Unaccompanied migrant children are placed under the care of the Administration for Children and Families under the Department of Health and Human Services.
“The majority of unaccompanied alien children are cared for through a network of state licensed [Office of Refugee Resettlement]-funded care providers, most of which are located close to areas where immigration officials apprehend large numbers of aliens,” according to HHS’s website. “These care provider facilities are state licensed and must meet ORR requirements to ensure a high level of quality of care.”

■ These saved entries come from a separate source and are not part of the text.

Lemma wp_syncCache cache h (Q : outcome (option GoError) -> history -> Prop) :
  cache ∈ caches -> hasSecretRef cache = true ->
  (forall h', suffix h h' -> synced s cache h' -> Q (Done None) h') ->
  (forall e h', suffix h h' -> Q (Done (Some e)) h') ->
  wp anyEnv (syncGuar s caches) (syncCache s cache) h Q.
Proof.
  intros Hc Href HN HE. unfold syncCache.
  assert (exists name, rcSecretReferenceName (cacheConfig cache) = Some name) as [name Hname].
  { unfold hasSecretRef in Href. destruct (rcSecretReferenceName _); [eauto|done]. }
  wp_call r Hr; [done|].
  destruct r as [[|old rest]|e]; wp_norm; [| |by apply HE, suffix_cons_r].
  - apply wp_seq. unfold copySecretFromRuntimeToGardenCluster, getRuntimeSecret.
    rewrite Hname. wp_call r Hr'; [done|]. destruct r as [src|e]; wp_norm; [|apply HE; by do 2 apply suffix_cons_r].
    eapply wp_createCopy; try done; [constructor|left; set_solver| |].
    + intros h' Hs. apply HN. etransitivity; [|done]. by do 2 apply suffix_cons_r.
    + intros e h' Hs. apply HE. etransitivity; [|done]. by do 2 apply suffix_cons_r.
  - apply wp_seq. unfold replaceSecretInGardenCluster, getRuntimeSecret.
    rewrite Hname. wp_call r Hr'; [done|]. destruct r as [src|e]; wp_norm; [|apply HE; by do 2 apply suffix_cons_r].
    destruct (secretDataEqual _ _) eqn:Heq.
    { apply secretDataEqual_spec in Heq. apply HN; [by do 2 apply suffix_cons_r|].
      exists src, name. split_and!; [done|constructor|]. left. exists old, rest. set_solver. }
    wp_call r Hr''; [exists cache, old, rest; split_and!; [done..|set_solver|done|done]|].
    destruct (failsUnlessNotFound r) eqn:Hf;
      [apply HE; by do 3 apply suffix_cons_r|].
    eapply wp_createCopy; try done; [set_solver|right; exists old, rest, r; set_solver| |].
    + intros h' Hs. apply HN. etransitivity; [|done]. by do 3 apply suffix_cons_r.
    + intros e h' Hs. apply HE. etransitivity; [|done]. by do 3 apply suffix_cons_r.
Qed.
(* ===== verification/StructuredAuth.v ===== *)
(** * Structured authentication (pkg/gardener/structuredauth)

    The config map in the Gardener project that configures OIDC for the API
    server of the Shoot. *)

From S2P Require Import Prelude Kube Gardener RuntimeApi Objects Effects.

Local Open Scope string_scope.

(*@ src/pkg/gardener/structuredauth/configmap.go:31-34 PrefixedClaim *)
Record PrefixedClaim := mkPrefixedClaim { pcClaim : string; pcPrefix : option string }.

(*@ src/pkg/gardener/structuredauth/configmap.go:16-29 JWTAuthenticator *)
Record JWTAuthenticator := mkJWT {
  jwtURL : string;                                 (* .Issuer.URL *)
  jwtAudiences : list string;                      (* .Issuer.Audiences *)
  jwtUsername : PrefixedClaim;                     (* .ClaimMappings.Username *)
  jwtGroups : PrefixedClaim                        (* .ClaimMappings.Groups *)
}.

(*@ src/pkg/gardener/structuredauth/configmap.go:36-40 AuthenticationConfiguration *)
Record AuthenticationConfiguration := mkAuthConfig {
  acKind : string;
  acAPIVersion : string;
  acJWT : list JWTAuthenticator
}.

(** [ptr.Deref] *)
Definition Deref (p : option string) (d : string) : string := default d p.

(*@ src/pkg/gardener/structuredauth/configmap.go:42-80 toAuthenticationConfiguration *)
Definition toAuthenticationConfiguration (oidcConfig : OIDCConfig) : AuthenticationConfiguration :=
  let groupsPrefix :=
    match oidcGroupsPrefix oidcConfig with Some p => Some p | None => Some "" end in
  mkAuthConfig "AuthenticationConfiguration" "apiserver.config.k8s.io/v1beta1"
    [mkJWT (Deref (oidcIssuerURL oidcConfig) "") [Deref (oidcClientID oidcConfig) ""]
       (mkPrefixedClaim (Deref (oidcUsernameClaim oidcConfig) "") (oidcUsernamePrefix oidcConfig))
       (mkPrefixedClaim (Deref (oidcGroupsClaim oidcConfig) "") groupsPrefix)].

(*@ src/pkg/gardener/structuredauth/oidcconfig.go:8-16 GetOIDCConfigOrDefault *)
Definition GetOIDCConfigOrDefault (runtime : Runtime) (defaultOIDC : OIDCConfig) : OIDCConfig :=
  let oidcConfig := raOidcConfig (rkKubeAPIServer (rsKubernetes (rShoot (rtSpec runtime)))) in
  match oidcIssuerURL oidcConfig, oidcClientID oidcConfig with
  | Some _, Some _ => oidcConfig
  | _, _ => defaultOIDC
  end.

(*@ src/pkg/gardener/structuredauth/oidcconfig.go:18-26 OIDCConfigured *)
Definition OIDCConfigured (shoot : Shoot) : bool :=
  match skKubeAPIServer (ssKubernetes (shootSpec shoot)) with
  | None => false
  | Some kas =>
      match kasOIDCConfig kas with
      | Some oidcConfig =>
          match oidcIssuerURL oidcConfig, oidcClientID oidcConfig with
          | Some _, Some _ => true
          | _, _ => false
          end
      | None => false
      end
  end.

Section ConfigMap.
Context `{Codec AuthenticationConfiguration}.

(** The closure [creteConfigMapObject]. *)
Definition authConfigMap (cmKey : NamespacedName) (oidcConfig : OIDCConfig) : result ConfigMap :=
  bytes ← marshal (toAuthenticationConfiguration oidcConfig);
  Ok (mkConfigMap (metaNamed (nn_Name cmKey) (nn_Namespace cmKey)) {[ "config.yaml" := bytes ]}).

(*@ src/pkg/gardener/structuredauth/configmap.go:82-126 CreateOrUpdateStructuredAuthConfigMap *)
Definition CreateOrUpdateStructuredAuthConfigMap (cmKey : NamespacedName)
    (oidcConfig : OIDCConfig) : prog (option GoError) :=
  existing ← callP (CGet Garden KConfigMap cmKey);
  match failsUnlessNotFound existing with
  | Some e => mret (Some e)
  | None =>
      match authConfigMap cmKey oidcConfig with
      | Err e => mret (Some e)
      | Ok newConfigMap =>
          match existing with
          | Ok existingCM =>
              r ← callP (CUpdate Garden KConfigMap
                           (mkConfigMap (cmMeta existingCM) (cmData newConfigMap)));
              mret (errOf r)
          | Err _ =>
              r ← callP (CCreate Garden KConfigMap newConfigMap);
              mret (errOf r)
          end
      end
  end.

End ConfigMap.

(*@ src/pkg/gardener/structuredauth/configmap.go:128-147 DeleteStructuredConfigMap *)
Definition DeleteStructuredConfigMap (shoot : Shoot) : prog (option GoError) :=
  match (kas ← skKubeAPIServer (ssKubernetes (shootSpec shoot)); kasStructuredAuthentication kas) with
  | Some cmName =>
      if String.eqb cmName "" then mret None
      else
        r ← callP (CDelete Garden KConfigMap
                     (mkConfigMap (metaNamed cmName (Namespace (shootMeta shoot))) ∅));
        mret (failsUnlessNotFound r)
  | None => mret None
  end.

(** ** Properties *)

(** The one authenticator the config map configures, read back. *)
Definition configures (cm : ConfigMap) (oidcConfig : OIDCConfig) `{Codec AuthenticationConfiguration} :
    Prop :=
  exists bytes, cmData cm = {[ "config.yaml" := bytes ]} /\
    unmarshal bytes = Ok (toAuthenticationConfiguration oidcConfig).

(** CreateOrUpdateStructuredAuthConfigMap writes the config map of the given
    key only, creating it exactly when the server reports that it does not
    exist; the object written decodes to the authentication configuration of the
    given OIDC settings, an update keeps the metadata of the stored object, and
    success means that the write succeeded. *)
Theorem CreateOrUpdate_correct `{CodecLaws AuthenticationConfiguration}
    (cmKey : NamespacedName) (oidcConfig : OIDCConfig) :
  wp anyEnv (fun h c =>
      match c with
      | CGet Garden KConfigMap key => key = cmKey
      | CCreate Garden KConfigMap o =>
          objName KConfigMap o = cmKey /\ configures o oidcConfig /\
          exists e, IsNotFound e = true /\ h = [Ev (CGet Garden KConfigMap cmKey) (Err e)]
      | CUpdate Garden KConfigMap o =>
          configures o oidcConfig /\
          exists old, h = [Ev (CGet Garden KConfigMap cmKey) (Ok old)] /\ cmMeta o = cmMeta old
      | _ => False
      end)
    (CreateOrUpdateStructuredAuthConfigMap cmKey oidcConfig) []
    (returns (fun e h => e = None ->
       exists o stored, configures o oidcConfig /\
         (hd_error h = Some (Ev (CCreate Garden KConfigMap o) (Ok stored)) \/
          hd_error h = Some (Ev (CUpdate Garden KConfigMap o) (Ok stored))))).
Proof.
  unfold CreateOrUpdateStructuredAuthConfigMap. wp_call r Hr; [done|].
  case_match eqn:Hf; [by cbn|]. unfold authConfigMap.
  destruct (marshal _) as [bytes|e] eqn:Hm; [|by cbn]. apply unmarshal_marshal in Hm.
  assert (forall m, configures (mkConfigMap m {[ "config.yaml" := bytes ]}) oidcConfig) as Hc
    by (intros m; by exists bytes).
  destruct r as [old|e]; cbn.
  - split; [split; [apply Hc|by exists old]|]. intros [st|] _; cbn; [|done]. intros _. eexists _, st. split; [apply Hc|by right].
  - apply failsUnlessNotFound_None in Hf as [[? ?]|(e' & [= <-] & He)]; [done|].
    split; [split_and!; [by destruct cmKey|apply Hc|by exists e]|].
    intros [st|] _; cbn; [|done]. intros _. eexists _, st. split; [apply Hc|by left].
Qed.

#[export] Instance PrefixedClaim_eq_dec : EqDecision PrefixedClaim.
Proof. solve_decision. Defined.
#[export] Instance JWTAuthenticator_eq_dec : EqDecision JWTAuthenticator.
Proof. solve_decision. Defined.
#[export] Instance AuthenticationConfiguration_eq_dec : EqDecision AuthenticationConfiguration.
Proof. solve_decision. Defined.

Definition exampleOIDC : OIDCConfig :=
  mkOIDC (Some "client") (Some "groups") None (Some "https://issuer") ∅ ["RS256"] (Some "sub") None.

Definition exampleAuthCodec : Codec AuthenticationConfiguration :=
  singleCodec (toAuthenticationConfiguration exampleOIDC) "jwt: []".

(** With a server that does not know the config map, it is created. *)
Lemma CreateOrUpdate_witness :
  let cmKey := mkNN "garden-kyma" "structured-auth-config-shoot" in
  let cm := mkConfigMap (metaNamed "structured-auth-config-shoot" "garden-kyma")
              {[ "config.yaml" := "jwt: []" ]} in
  configures (H := exampleAuthCodec) cm exampleOIDC /\
  wp anyEnv anyCall
    (CreateOrUpdateStructuredAuthConfigMap (H := exampleAuthCodec) cmKey exampleOIDC) []
    (returns (fun e h => e = None ->
       exists o stored, configures (H := exampleAuthCodec) o exampleOIDC /\
         (hd_error h = Some (Ev (CCreate Garden KConfigMap o) (Ok stored)) \/
          hd_error h = Some (Ev (CUpdate Garden KConfigMap o) (Ok stored))))).
Proof.
  split; [by exists "jwt: []"|]. eapply wp_weaken; [done|done|].
  apply (@CreateOrUpdate_correct exampleAuthCodec (singleCodec_laws _ _)).
Defined.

Jails or Correctional Facilities
Roughly 100 jails and correctional facilities were accepting immigrants detained by ICE as of November 2017, according to CityLab. Some of the “ones with the highest average daily populations” are York County Prison in Pennsylvania and Essex County Correctional Facility in New Jersey.
A “surge in illegal border crossings” caused ICE to contract with the Federal Bureau of Prisons to house roughly 1,600 immigrants in June, before Trump signed the executive order ending family separation, NPR reported. The migrant caravan made up of largely Honduran nationals is roughly 1,000 miles away from the border. The number of people in the caravan has significantly dwindled from its peak of roughly 7,000 people, and the Trump administration is reportedly mulling policies including shutting down the border or preventing people who cross the border illegally from applying for asylum.
Alternatives to Detention
Whether immigrant families are detained or placed in programs known as alternatives to detention (ATD) can affect how long their asylum cases take to adjudicate — and that can mean a difference between less than two months for detained asylum seekers or several years for those in ATD.
Some ATD methods include community monitoring through nonprofit organizations and GPS tracking with ankle or wrist bracelets, but they do not always result in individuals returning to court during immigration proceedings.
The absconder rate for family units in ATD was 28% between Oct. 1, 2017 and July 31, ICE official Matthew Albence told the Senate Homeland Security Committee in July. That number was even higher than the absconder rate for individuals during the same period, which was 16%.